Mild (Child-Pugh Class A) and moderate (Child-Pugh Class B) hepatic impairment has no clinically meaningful effect on deucravacitinib exposures. Compared to normal hepatic function group, total deucravacitinib Cmax and AUC[INF] in mild and moderate hepatic impairment group increased by up to 10% and 40%, respectively while the unbound deucravacitinib Cmax and AUC(INF) increased by up to 26% and 60%, respectively. In severe (Child-Pugh Class C) hepatic impaired adults, total deucravacitinib Cmax was comparable and total AUC was 43% higher relative to matched healthy adults. In these adults, unbound Cmax and AUC(INF) increased by 62% and 131%, respectively. Deucravacitinib is not recommended for use in patients with severe hepatic impairment.
The AUC(0-T) of BMT-153261 decreased by 19%, 53% and 76% in subjects with mild, moderate, and severe hepatic impairment, respectively, compared to subjects with normal hepatic function, while Cmax of BMT-153261, decreased by 25%, 59%, and 79% in subjects with mild, moderate, and severe hepatic impairment, respectively.
Based on population pharmacokinetic modelling and simulation, females are expected to have an about 30% higher deucravacitinib mean steady-state exposure (Cmax,ss and Cavg,ss) compared to male.
Based on population pharmacokinetic modelling and simulation, patients with lower body weight (<60 kg) are expected to have a higher geometric mean steady-state exposure of deucravacitinib of 37.4% (Cmaxss) and 24.8% (Cavgss).

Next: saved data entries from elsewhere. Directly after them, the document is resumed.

(* ===== verification/Preconditions.v ===== *)
(** * Preconditions

    Models [cell/src/preconditions.rs]: what an action, or a leg of an atomic turn,
    asserts of a cell, of the height and of the time; the clauses that build it;
    its hash and its evaluation.  A witnessed predicate is opaque here: the hash
    needs its encoding ([WitnessedCodec]), the evaluation does not read it. *)

From stdpp Require Import base decidable option list gmap sorting strings.
From Stdlib Require Import ZArith Lia.
From S2P Require Import Prelude BabyBear Poseidon2 CapRoot Heap State.

Open Scope Z_scope.

Class WitnessedCodec := {
  WitnessedPredicate : Type;
  wp_bytes : WitnessedPredicate -> bytes;
}.

Record CellStatePrecondition : Type := mkCellPre {
  pre_nonce : option Z;
  min_nonce : option Z;
  min_balance : option Z;
  field_equals : list (nat * FieldElement);
  pre_proved_state : option bool;
}.

Definition cell_pre_default : CellStatePrecondition := mkCellPre None None None [] None.

Record NetworkPrecondition : Type := mkNetPre {
  min_height : option Z;
  max_height : option Z;
}.

Record TimeRange : Type := mkRange { range_start : Z; range_end : Z }.

Definition range_contains (r : TimeRange) (timestamp : Z) : bool :=
  (range_start r <=? timestamp) && (timestamp <=? range_end r).

Record EvalContext : Type := mkContext {
  ctx_block_height : Z;
  ctx_timestamp : Z;
  current_epoch : Z;
  sender : option bytes;
  sender_epoch_count : Z;
  revealed_preimage : option bytes;
}.

Definition minimal (block_height timestamp : Z) : EvalContext := mkContext block_height timestamp 0 None 0 None.

Inductive PreconditionError : Type :=
| NonceMismatch (expected actual : Z)
| NonceTooLow (required actual : Z)
| PreInsufficientBalance (required actual : Z)
| FieldMismatch (index : nat) (expected actual : FieldElement)
| InvalidFieldIndex (index : nat)
| HeightTooLow (required actual : Z)
| HeightTooHigh (max actual : Z)
| TimeOutOfRange (timestamp start stop : Z)
| ProvedStateMismatch (expected actual : bool).

Record Preconditions `{WitnessedCodec} : Type := mkPre {
  cell_state : option CellStatePrecondition;
  network : option NetworkPrecondition;
  valid_while : option TimeRange;
  witnessed : list WitnessedPredicate;
}.

Arguments mkPre {_} _ _ _ _.
Arguments cell_state {_} _.
Arguments network {_} _.
Arguments valid_while {_} _.
Arguments witnessed {_} _.

(** ** Evaluation *)

Definition check_opt {A E} (o : option A) (bad : A -> option E) : result unit E :=
  match o with
  | Some a => match bad a with Some e => Err e | None => Ok tt end
  | None => Ok tt
  end.

Definition check_field (s : CellState) (entry : nat * FieldElement) : result unit PreconditionError :=
  match get_field s entry.1 with
  | Some actual =>
      if bool_decide (actual = entry.2) then Ok tt else Err (FieldMismatch entry.1 entry.2 actual)
  | None => Err (InvalidFieldIndex entry.1)
  end.

Definition cell_pre_evaluate (p : CellStatePrecondition) (s : CellState) : result unit PreconditionError :=
  let? _ := check_opt (pre_nonce p) (fun n => if nonce s =? n then None else Some (NonceMismatch n (nonce s))) in
  let? _ := check_opt (min_nonce p) (fun n => if nonce s <? n then Some (NonceTooLow n (nonce s)) else None) in
  let? _ := check_opt (min_balance p) (fun n => if (balance s <? 0) || (balance s <? n)
                                                then Some (PreInsufficientBalance n (balance s)) else None) in
  let? _ := try_fold (fun _ entry => check_field s entry) tt (field_equals p) in
  check_opt (pre_proved_state p) (fun b => if Bool.eqb (proved_state s) b then None
                                           else Some (ProvedStateMismatch b (proved_state s))).

Definition net_pre_evaluate (p : NetworkPrecondition) (ctx : EvalContext) : result unit PreconditionError :=
  let? _ := check_opt (min_height p) (fun h => if ctx_block_height ctx <? h
                                               then Some (HeightTooLow h (ctx_block_height ctx)) else None) in
  check_opt (max_height p) (fun h => if h <? ctx_block_height ctx
                                     then Some (HeightTooHigh h (ctx_block_height ctx)) else None).

Section Preconditions.
Context `{HB : Blake3} `{HW : WitnessedCodec}.

Definition pre_default : Preconditions := mkPre None None None [].

Definition pre_evaluate (p : Preconditions) (s : CellState) (ctx : EvalContext) : result unit PreconditionError :=
  let? _ := match cell_state p with Some c => cell_pre_evaluate c s | None => Ok tt end in
  let? _ := match network p with Some n => net_pre_evaluate n ctx | None => Ok tt end in
  check_opt (valid_while p) (fun r => if range_contains r (ctx_timestamp ctx) then None
                                      else Some (TimeOutOfRange (ctx_timestamp ctx) (range_start r) (range_end r))).

(** ** The hash *)

Definition opt_u64_bytes (o : option Z) : bytes :=
  match o with Some z => 1 :: le_bytes 8 z | None => [0] end.

Definition cell_pre_bytes (c : CellStatePrecondition) : bytes :=
  opt_u64_bytes (pre_nonce c) ++ opt_u64_bytes (min_nonce c) ++ opt_u64_bytes (min_balance c) ++
  le_bytes 8 (Z.of_nat (length (field_equals c))) ++
  concat (map (fun e : nat * FieldElement => le_bytes 8 (Z.of_nat e.1) ++ e.2) (field_equals c)) ++
  match pre_proved_state c with Some b => [if (b : bool) then 1 else 0] | None => [] end.

Definition net_pre_bytes (n : NetworkPrecondition) : bytes :=
  le_bytes 8 (default 0 (min_height n)) ++ le_bytes 8 (default u64_max (max_height n)).

(** A signed word is written by its bits. *)
Definition range_bytes (r : TimeRange) : bytes :=
  le_bytes 8 (as_u64 (range_start r)) ++ le_bytes 8 (as_u64 (range_end r)).

Definition tagged {A} (o : option A) (f : A -> bytes) : bytes :=
  match o with Some a => 1 :: f a | None => [0] end.

Definition witnessed_bytes (w : WitnessedPredicate) : bytes :=
  le_bytes 8 (Z.of_nat (length (wp_bytes w))) ++ wp_bytes w.

Definition pre_hash (p : Preconditions) : bytes :=
  match cell_state p, network p, valid_while p, witnessed p with
  | None, None, None, [] => blake3_derive_key "dregg-empty-preconditions-v1" []
  | _, _, _, _ =>
      blake3_hash (str_bytes "preconditions-v1" ++ tagged (cell_state p) cell_pre_bytes ++
        tagged (network p) net_pre_bytes ++ tagged (valid_while p) range_bytes ++
        le_bytes 8 (Z.of_nat (length (witnessed p))) ++ concat (map witnessed_bytes (witnessed p)))
  end.

(** ** Clauses *)

Inductive Precondition : Type :=
| SlotEquals (index : nat) (value : FieldElement)
| SlotZero (index : nat)
| NonceAtLeast (n : Z)
| Witnessed (w : WitnessedPredicate).

(** [get_or_insert_with(Default::default)] and a change of the cell part. *)
Definition on_cell_state (p : Preconditions) (f : CellStatePrecondition -> CellStatePrecondition) : Preconditions :=
  mkPre (Some (f (default cell_pre_default (cell_state p)))) (network p) (valid_while p) (witnessed p).

Definition push_field (index : nat) (value : FieldElement) (c : CellStatePrecondition) : CellStatePrecondition :=
  mkCellPre (pre_nonce c) (min_nonce c) (min_balance c) (field_equals c ++ [(index, value)]) (pre_proved_state c).

Definition raise_nonce (n : Z) (c : CellStatePrecondition) : CellStatePrecondition :=
  mkCellPre (pre_nonce c) (Some (match min_nonce c with Some prev => Z.max prev n | None => n end)) (min_balance c)
    (field_equals c) (pre_proved_state c).

Definition apply_to (clause : Precondition) (p : Preconditions) : Preconditions :=
  match clause with
  | SlotEquals index value => on_cell_state p (push_field index value)
  | SlotZero index => on_cell_state p (push_field index zero32)
  | NonceAtLeast n => on_cell_state p (raise_nonce n)
  | Witnessed w => mkPre (cell_state p) (network p) (valid_while p) (witnessed p ++ [w])
  end.

Definition extend_clauses (p : Preconditions) (clauses : list Precondition) : Preconditions :=
  foldl (fun p c => apply_to c p) p clauses.

(** [builder().extend(clauses).build()] *)
Definition build (clauses : list Precondition) : Preconditions := extend_clauses pre_default clauses.

(** ** What an evaluation checks *)

Definition field_holds (s : CellState) (e : nat * FieldElement) : Prop := get_field s e.1 = Some e.2.

Record cell_holds (c : CellStatePrecondition) (s : CellState) : Prop := {
  ch_nonce : forall n, pre_nonce c = Some n -> nonce s = n;
  ch_min : forall n, min_nonce c = Some n -> n <= nonce s;
  ch_balance : forall n, min_balance c = Some n -> 0 <= balance s /\ n <= balance s;
  ch_fields : Forall (field_holds s) (field_equals c);
  ch_proved : forall b, pre_proved_state c = Some b -> proved_state s = b;
}.

Record pre_holds (p : Preconditions) (s : CellState) (ctx : EvalContext) : Prop := {
  ph_cell : forall c, cell_state p = Some c -> cell_holds c s;
  ph_low : forall n h, network p = Some n -> min_height n = Some h -> h <= ctx_block_height ctx;
  ph_high : forall n h, network p = Some n -> max_height n = Some h -> ctx_block_height ctx <= h;
  ph_time : forall r, valid_while p = Some r -> range_start r <= ctx_timestamp ctx <= range_end r;
}.

Lemma check_opt_ok {A E} (o : option A) (bad : A -> option E) :
  check_opt o bad = Ok tt <-> forall a, o = Some a -> bad a = None.
Proof.
  destruct o as [a|]; cbn; [|by split]. destruct (bad a) eqn:Eb; split; try done.
  - intros H. by specialize (H a eq_refl); congruence.
  - intros _ a' [= <-]. done.
Qed.

Lemma check_fields_ok s l : try_fold (fun _ e => check_field s e) tt l = Ok tt <-> Forall (field_holds s) l.
Proof.
  unfold field_holds. induction l as [|e l IH]; cbn [try_fold]; [by split|]. rewrite Forall_cons, <- IH. unfold check_field.
  destruct (get_field s e.1) as [a|]; [|naive_solver]. case_bool_decide; naive_solver.
Qed.

Lemma seq_ok {E} (a b : result unit E) : (let? _ := a in b) = Ok tt <-> a = Ok tt /\ b = Ok tt.
Proof. destruct a as [[]|e]; naive_solver. Qed.

Lemma cell_pre_evaluate_ok c s : cell_pre_evaluate c s = Ok tt <-> cell_holds c s.
Proof.
  unfold cell_pre_evaluate. rewrite !seq_ok, !check_opt_ok, check_fields_ok. split.
  - intros (H1 & H2 & H3 & H4 & H5). split; [|intros n Hn|intros n Hn|done|].
    + intros n Hn. specialize (H1 n Hn). destruct (Z.eqb_spec (nonce s) n); [done|discriminate].
    + specialize (H2 n Hn). destruct (Z.ltb_spec (nonce s) n); [discriminate|done].
    + specialize (H3 n Hn). destruct (Z.ltb_spec (balance s) 0); [discriminate|].
      destruct (Z.ltb_spec (balance s) n); [discriminate|done].
    + intros b Hb. specialize (H5 b Hb). destruct (Bool.eqb (proved_state s) b) eqn:Eb; [by apply Bool.eqb_prop|discriminate].
  - intros [H1 H2 H3 H4 H5]. split_and!; [intros n Hn..|done|intros b Hb].
    + by rewrite (H1 n Hn), Z.eqb_refl.
    + specialize (H2 n Hn). destruct (Z.ltb_spec (nonce s) n); [lia|done].
    + specialize (H3 n Hn). destruct (Z.ltb_spec (balance s) 0); [lia|]. destruct (Z.ltb_spec (balance s) n); [lia|done].
    + by rewrite (H5 b Hb), Bool.eqb_reflx.
Qed.

Lemma pre_evaluate_ok p s ctx : pre_evaluate p s ctx = Ok tt <-> pre_holds p s ctx.
Proof.
  unfold pre_evaluate, net_pre_evaluate. rewrite !seq_ok, check_opt_ok. split.
  - intros (H1 & H2 & H3). split.
    + intros c Hc. rewrite Hc in H1. by apply cell_pre_evaluate_ok.
    + intros n h Hn Hh. rewrite Hn in H2. rewrite seq_ok, !check_opt_ok in H2. destruct H2 as [H2 _]. specialize (H2 h Hh).
      destruct (Z.ltb_spec (ctx_block_height ctx) h); [discriminate|done].
    + intros n h Hn Hh. rewrite Hn in H2. rewrite seq_ok, !check_opt_ok in H2. destruct H2 as [_ H2]. specialize (H2 h Hh).
      destruct (Z.ltb_spec h (ctx_block_height ctx)); [discriminate|done].
    + intros r Hr. specialize (H3 r Hr). unfold range_contains in H3.
      destruct (Z.leb_spec (range_start r) (ctx_timestamp ctx)), (Z.leb_spec (ctx_timestamp ctx) (range_end r)); done || lia.
  - intros [H1 H2 H3 H4]. split_and!.
    + destruct (cell_state p) as [c|]; [|done]. by apply cell_pre_evaluate_ok, H1.
    + destruct (network p) as [n|]; [|done]. rewrite seq_ok, !check_opt_ok. split; intros h Hh.
      * specialize (H2 n h eq_refl Hh). destruct (Z.ltb_spec (ctx_block_height ctx) h); [lia|done].
      * specialize (H3 n h eq_refl Hh). destruct (Z.ltb_spec h (ctx_block_height ctx)); [lia|done].
    + intros r Hr. specialize (H4 r Hr). unfold range_contains.
      by rewrite (proj2 (Z.leb_le _ _)), (proj2 (Z.leb_le _ _)) by lia.
Qed.

(** What a clause asserts of a cell; a witnessed clause is left to the executor. *)
Definition clause_holds (c : Precondition) (s : CellState) : Prop :=
  match c with
  | SlotEquals index value => get_field s index = Some value
  | SlotZero index => get_field s index = Some zero32
  | NonceAtLeast n => n <= nonce s
  | Witnessed _ => True
  end.

Lemma cell_default_holds s : cell_holds cell_pre_default s.
Proof. by split. Qed.

Lemma push_field_holds i v c s : cell_holds (push_field i v c) s <-> cell_holds c s /\ get_field s i = Some v.
Proof.
  split.
  - intros [H1 H2 H3 H4 H5]. cbn in *. rewrite Forall_app, Forall_singleton in H4. by destruct H4.
  - intros [[H1 H2 H3 H4 H5] Hv]. split; cbn; try done. by rewrite Forall_app, Forall_singleton.
Qed.

Lemma raise_nonce_holds n c s : cell_holds (raise_nonce n c) s <-> cell_holds c s /\ n <= nonce s.
Proof.
  split.
  - intros [H1 H2 H3 H4 H5]. cbn in *. specialize (H2 _ eq_refl). destruct (min_nonce c) as [m|] eqn:Em.
    + split; [split; try done; intros k Hk; rewrite Em in Hk; injection Hk as <-; lia|lia].
    + split; [split; try done; congruence|lia].
  - intros [[H1 H2 H3 H4 H5] Hn]. split; cbn; try done. intros k [= <-]. destruct (min_nonce c) as [m|]; [|done].
    specialize (H2 m eq_refl). lia.
Qed.

Lemma on_cell_state_holds p f s ctx (P : Prop) :
  (forall c, cell_holds (f c) s <-> cell_holds c s /\ P) ->
  pre_holds (on_cell_state p f) s ctx <-> pre_holds p s ctx /\ P.
Proof.
  intros Hf. split.
  - intros [H1 H2 H3 H4]. specialize (H1 _ eq_refl). apply Hf in H1 as [H1 HP]. split; [|done]. split; try done.
    intros c Hc. by rewrite Hc in H1.
  - intros [[H1 H2 H3 H4] HP]. split; try done. intros c [= <-]. apply Hf. split; [|done].
    destruct (cell_state p) as [c|]; cbn; [by apply H1|apply cell_default_holds].
Qed.

Lemma apply_to_holds c p s ctx : pre_holds (apply_to c p) s ctx <-> pre_holds p s ctx /\ clause_holds c s.
Proof.
  destruct c as [i v|i|n|w]; cbn [apply_to clause_holds].
  - apply on_cell_state_holds. intros c. apply push_field_holds.
  - apply on_cell_state_holds. intros c. apply push_field_holds.
  - apply on_cell_state_holds. intros c. apply raise_nonce_holds.
  - split; [intros [H1 H2 H3 H4]; by split; [split|]|intros [[H1 H2 H3 H4] _]; by split].
Qed.

(** Clauses are a conjunction: preconditions extended with clauses evaluate to
    success exactly when they did before and every clause holds of the cell. *)
Theorem clauses_conjunction (p : Preconditions) (clauses : list Precondition) (s : CellState) (ctx : EvalContext) :
  pre_evaluate (extend_clauses p clauses) s ctx = Ok tt <->
  pre_evaluate p s ctx = Ok tt /\ Forall (fun c => clause_holds c s) clauses.
Proof.
  rewrite !pre_evaluate_ok. unfold extend_clauses. revert p. induction clauses as [|c l IH]; intros p; cbn [foldl].
  - split; [by split|by intros []].
  - rewrite IH, apply_to_holds, Forall_cons. naive_solver.
Qed.

End Preconditions.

Patients with a higher body weight (>90 kg) are expected to have a lower geometric mean steady-state deucravacitinib exposure of 24.8% (Cmax,ss) and 19.6% (Cavgss) (compared to patients with body weight 60-90 kg).
Race, and ethnicity did not have a clinically meaningful effect on deucravacitinib exposure.
Non-clinical data reveal no special hazard for humans based on conventional studies of safety pharmacology, repeated dose toxicity, genotoxicity, carcinogenic potential, and toxicity to reproduction and development.
In the chronic toxicity study in rats, decreases in lymphocyte counts, bone marrow cellularity and lymphoid cellularity in tissues of the immune system were observed at exposure (AUC) at lowestobserved-effect-level (LOEL) approximately 9 times the recommended human dose (RHD). These effects were not associated with clinical signs of immunosuppression (e.g., infections). Decreases in platelet counts and red blood cell (RBC) mass parameters were observed at exposure (AUC) at the LOEL approximately 42 times the RHD. In the chronic toxicity study in monkeys, clinical and microscopic skin changes and decreased RBC mass parameters were observed at exposure (AUC) at LOEL approximately 7 times the RHD.
Deucravacitinib had no effects on fertility or early embryonic development in male and female rats at exposures (AUC) up to approximately 247 and 171 times the RHD, respectively. Deucravacitinib was neither embryo-lethal nor teratogenic at maternal exposures (AUC) up to approximately 266 times the RHD in rats or 91/20 (total/free) times the RHD in rabbits.
In a pre- and post-natal development study in rats, transiently lower pup body weights were noted during the pre-weaning period at maternal exposure (AUC) approximately 110 times the RHD. This effect fully recovered during the post-weaning period.
Following administration of radiolabelled deucravacitinib to lactating rats, deucravacitinib and/or its metabolites were present in the milk with milk-to-plasma concentration ratios of 2.7 to 30.9.